Data for processing >>
Lemma read_family_iff l :
  exists r, ReadFamily l = Some r /\ forall f, r = Some f <-> family_ok l /\ f = family_at l.
Proof.
  unfold ReadFamily, LoadLittle16, LoadLittle32, LoadLittle64, kTransactionStateWordsOffset.
  case_decide as Hl; [exists None; split; [done|]; intros f; split; [done|]; intros [[] _]; lia|].
  unfold kMagic, kVersion, kWordBytes, kSlots, kSequence, kFirstNumber. in_buffer.
  change (TipSlotsPerPage (le_value (slice 12 4 l))) with (slots_at l). change (le_value (slice 12 4 l)) with (page_size_at l).
  case_decide as H1; [exists None; split; [done|]; intros f; split; [done|]; intros [[] _]; tauto|].
  case_decide as H2; [exists None; split; [done|]; intros f; split; [done|]; intros [[] _]; tauto|].
  case_decide as H3; [exists None; split; [done|]; intros f; split; [done|]; intros [[] _];
    unfold u64_at, kSequence, kFirstNumber in *; lia|].
  exists (Some (family_at l)). split; [done|]. intros f. split; [intros [= <-]|by intros [_ ->]]. split; [|done].
  apply Decidable.not_or in H1 as [H1 H1']. apply Decidable.not_or in H2 as [H2 H2']. apply Decidable.not_or in H2' as [H4 H2'].
  apply Decidable.not_or in H2' as [H5 H6]. apply Decidable.not_or in H3 as [H3 H3'].
  split; [lia|done|by apply dec_stable|by apply dec_stable|by apply dec_stable|by apply dec_stable|by apply dec_stable|
    unfold u64_at, kSequence; lia|by apply dec_stable].
Qed.

Lemma get_counters l : (512 <= length l)%nat -> GetCounters l = Some (counters_at l).
Proof.
  intros Hl. unfold GetCounters, LoadLittle64, kNext, kHorizons. cbn [Nat.add]. in_buffer. done.
Qed.

Definition first_page (l : list N) : bool := u64_at kSequence l =? 0.
Definition stored_counters (l : list N) : option TipCounters := if first_page l then Some (counters_at l) else None.

(** The conditions on the links of a page. *)
Definition links_ok (number sequence chain next : N) : Prop :=
  next <> number /\ (sequence = 0 <-> chain <> 0) /\ chain <> number /\ (chain <> 0 -> chain <> next).

Record frame_ok (expected : option NativeCommonPageHeaderBinding) (l : list N) : Prop := {
  fk_header : header_framed (slice 0 128 l) /\ header_error (header_at l) expected = phe_none;
  fk_type : ph_page_type (header_at l) = kTransactionStatePageType;
  fk_flags : ph_flags (header_at l) = 0;
  fk_family : family_ok l;
  fk_reserved : slice kFamilyEnd 88 l = replicate 88 0;
  fk_links : links_ok (ph_page_number (header_at l)) (u64_at kSequence l) (u64_at kHeaderChain l) (u64_at kNextPage l);
  fk_tail : slice kCountersEnd 192 l = replicate 192 0;
  fk_no_counters : first_page l = false -> slice kNext 56 l = replicate 56 0;
  fk_counters : first_page l = true -> HorizonsValid (counters_at l) = true }.

(** The header's fields inside the page. *)
Lemma slice_prefix off n l : (off + n <= 128)%nat -> slice off n (slice 0 128 l) = slice off n l.
Proof.
  intros H. unfold slice. rewrite drop_0, skipn_firstn_comm, take_take. f_equal. lia.
Qed.

Lemma header_size_at l : ph_page_size_bytes (header_at l) = page_size_at l.
Proof. unfold header_at, header_of. cbn [ph_page_size_bytes]. by rewrite slice_prefix by lia. Qed.
Lemma header_number_at l : ph_page_number (header_at l) = u64_at 72 l.
Proof. unfold header_at, header_of. cbn [ph_page_number]. by rewrite slice_prefix by lia. Qed.

Lemma header_error_encodes h expected : header_error h expected = phe_none -> encode_error h = phe_none.
Proof.
  intros H. apply header_error_none. destruct expected as [b|]; [|done]. by apply header_error_bound in H as [H _].
Qed.

Lemma frame_size expected l : frame_ok expected l -> 8192 <= page_size_at l <= 131072.
Proof. intros []. rewrite <- header_size_at. apply header_page_size, (header_error_encodes _ expected). tauto. Qed.

Lemma slots_per_page size : TipSlotsPerPage size <> 0 -> size = 512 + 4 * TipSlotsPerPage size /\ size mod 512 = 0.
Proof.
  unfold TipSlotsPerPage. case_decide as H; [done|]. intros _. apply Decidable.not_or in H as [H1 H2].
  apply dec_stable in H2. split; [|done].
  assert (Hm : (size - 512) mod 4 = 0).
  { apply N.Div0.mod_divides in H2 as [k ->]. apply N.Div0.mod_divides. exists (128 * k - 128). lia. }
  pose proof (N.div_mod' (size - 512) 4). lia.
Qed.

(** ** The words *)

Definition word_at (l : list N) (slot : N) : option TipStateWord := DecodeTipStateWord (slice (WordOffset slot) 4 l).

(** A used slot is numbered below [Next], and number zero is never used. *)
Definition word_placed (l : list N) (slot : N) (w : TipStateWord) : Prop :=
  tw_state w = tip_unused \/ (first_page l = true -> slot <> 0 /\ slot < u64_at kNext l).

Definition words_ok (l : list N) : Prop :=
  forall slot, slot < slots_at l -> exists w, word_at l slot = Some w /\ word_placed l slot w.

Lemma word_offset slot : WordOffset slot = (512 + 4 * N.to_nat slot)%nat.
Proof. done. Qed.

Lemma word_room l slot : family_ok l -> slot < slots_at l -> (WordOffset slot + 4 <= length l)%nat.
Proof.
  intros [? Hs Hl _ _ _ _ _ _] Hslot. destruct (slots_per_page _ Hs) as [Hp _]. fold (slots_at l) in Hp.
  rewrite word_offset. lia.
Qed.

Section page.
Context (expected : option NativeCommonPageHeaderBinding) (l : list N) (Hf : frame_ok expected l).

Lemma slots_small : slots_at l < 32768.
Proof.
  pose proof (frame_size _ _ Hf) as Hs. destruct (slots_per_page _ (fo_slots l (fk_family _ _ Hf))) as [Hp _].
  fold (slots_at l) in Hp. lia.
Qed.

Lemma first_numbers slot :
  first_page l = true -> slot < slots_at l -> u64_add (u64_at kSequence l * slots_at l) slot = slot.
Proof.
  unfold first_page. rewrite N.eqb_eq. intros -> Hs. pose proof slots_small. rewrite u64_add_small; [lia|].
  rewrite u64_modulus_val. lia.
Qed.

Lemma word_refused_iff slot :
  slot < slots_at l ->
  exists r, word_refused l (u64_at kSequence l * slots_at l) (tc_next_transaction <$> stored_counters l) slot = Some r /\
    (r = None <-> exists w, word_at l slot = Some w /\ word_placed l slot w).
Proof.
  intros Hs. pose proof (word_room l slot (fk_family _ _ Hf) Hs) as Hr.
  unfold word_refused, WordBytes, kTransactionStateWordBytes. rewrite load_bytes_some by done. cbn [mbind option_bind].
  change (DecodeTipStateWord (slice (WordOffset slot) 4 l)) with (word_at l slot).
  destruct (word_at l slot) as [w|]; [|exists (Some tpe_invalid_word); split; [done|]; split; [done|]; by intros (? & ? & _)].
  unfold word_placed. case_decide as Hu.
  { exists None. split; [done|]. split; [|done]. eauto. }
  unfold stored_counters. destruct (first_page l) eqn:Hfirst; cbn [fmap option_fmap option_map].
  - rewrite first_numbers by done. cbn [tc_next_transaction counters_at].
    case_decide as Hc; eexists; (split; [done|]); (split; [|]); try done.
    + intros (w' & [= <-] & [?|Hp]); [done|]. specialize (Hp eq_refl). lia.
    + intros _. exists w. split; [done|]. right. intros _. lia.
  - exists None. split; [done|]. split; [|done]. intros _. exists w. split; [done|]. by right.
Qed.
End page.

(** ** Decoding *)

Definition tip_view (l : list N) : TipPageView :=
  mkTipView (header_at l) (u64_at kSequence l) (u64_at kSequence l * slots_at l) (slots_at l)
    (u64_at kNextPage l) (u64_at kHeaderChain l) (stored_counters l) l.

Lemma links_refused number sequence chain next :
  bool_decide (next = number) || negb (Bool.eqb (sequence =? 0) (bool_decide (chain <> 0))) ||
  bool_decide (chain = number) || bool_decide (chain <> 0 /\ chain = next) = false <->
  links_ok number sequence chain next.
Proof.
  unfold links_ok. rewrite !orb_false_iff, !bool_decide_eq_false, negb_false_iff, eqb_true_iff.
  destruct (N.eqb_spec sequence 0) as [Hs|Hs]; destruct (bool_decide_reflect (chain <> 0)) as [Hc|Hc]; split; intros H;
    destruct_and?; split_and?; try tauto; try done.
Qed.

Ltac tip_refused := eexists; split; [reflexivity|]; intros v; split; [done|]; intros [[[] _] _].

Exercise prompt >>
Restate word for word only the lines above from the line containing "fk_type : ph_page_type" to the line containing "fk_tail : slice", both of them included.

Answer box >>
  fk_type : ph_page_type (header_at l) = kTransactionStatePageType;
  fk_flags : ph_flags (header_at l) = 0;
  fk_family : family_ok l;
  fk_reserved : slice kFamilyEnd 88 l = replicate 88 0;
  fk_links : links_ok (ph_page_number (header_at l)) (u64_at kSequence l) (u64_at kHeaderChain l) (u64_at kNextPage l);
  fk_tail : slice kCountersEnd 192 l = replicate 192 0;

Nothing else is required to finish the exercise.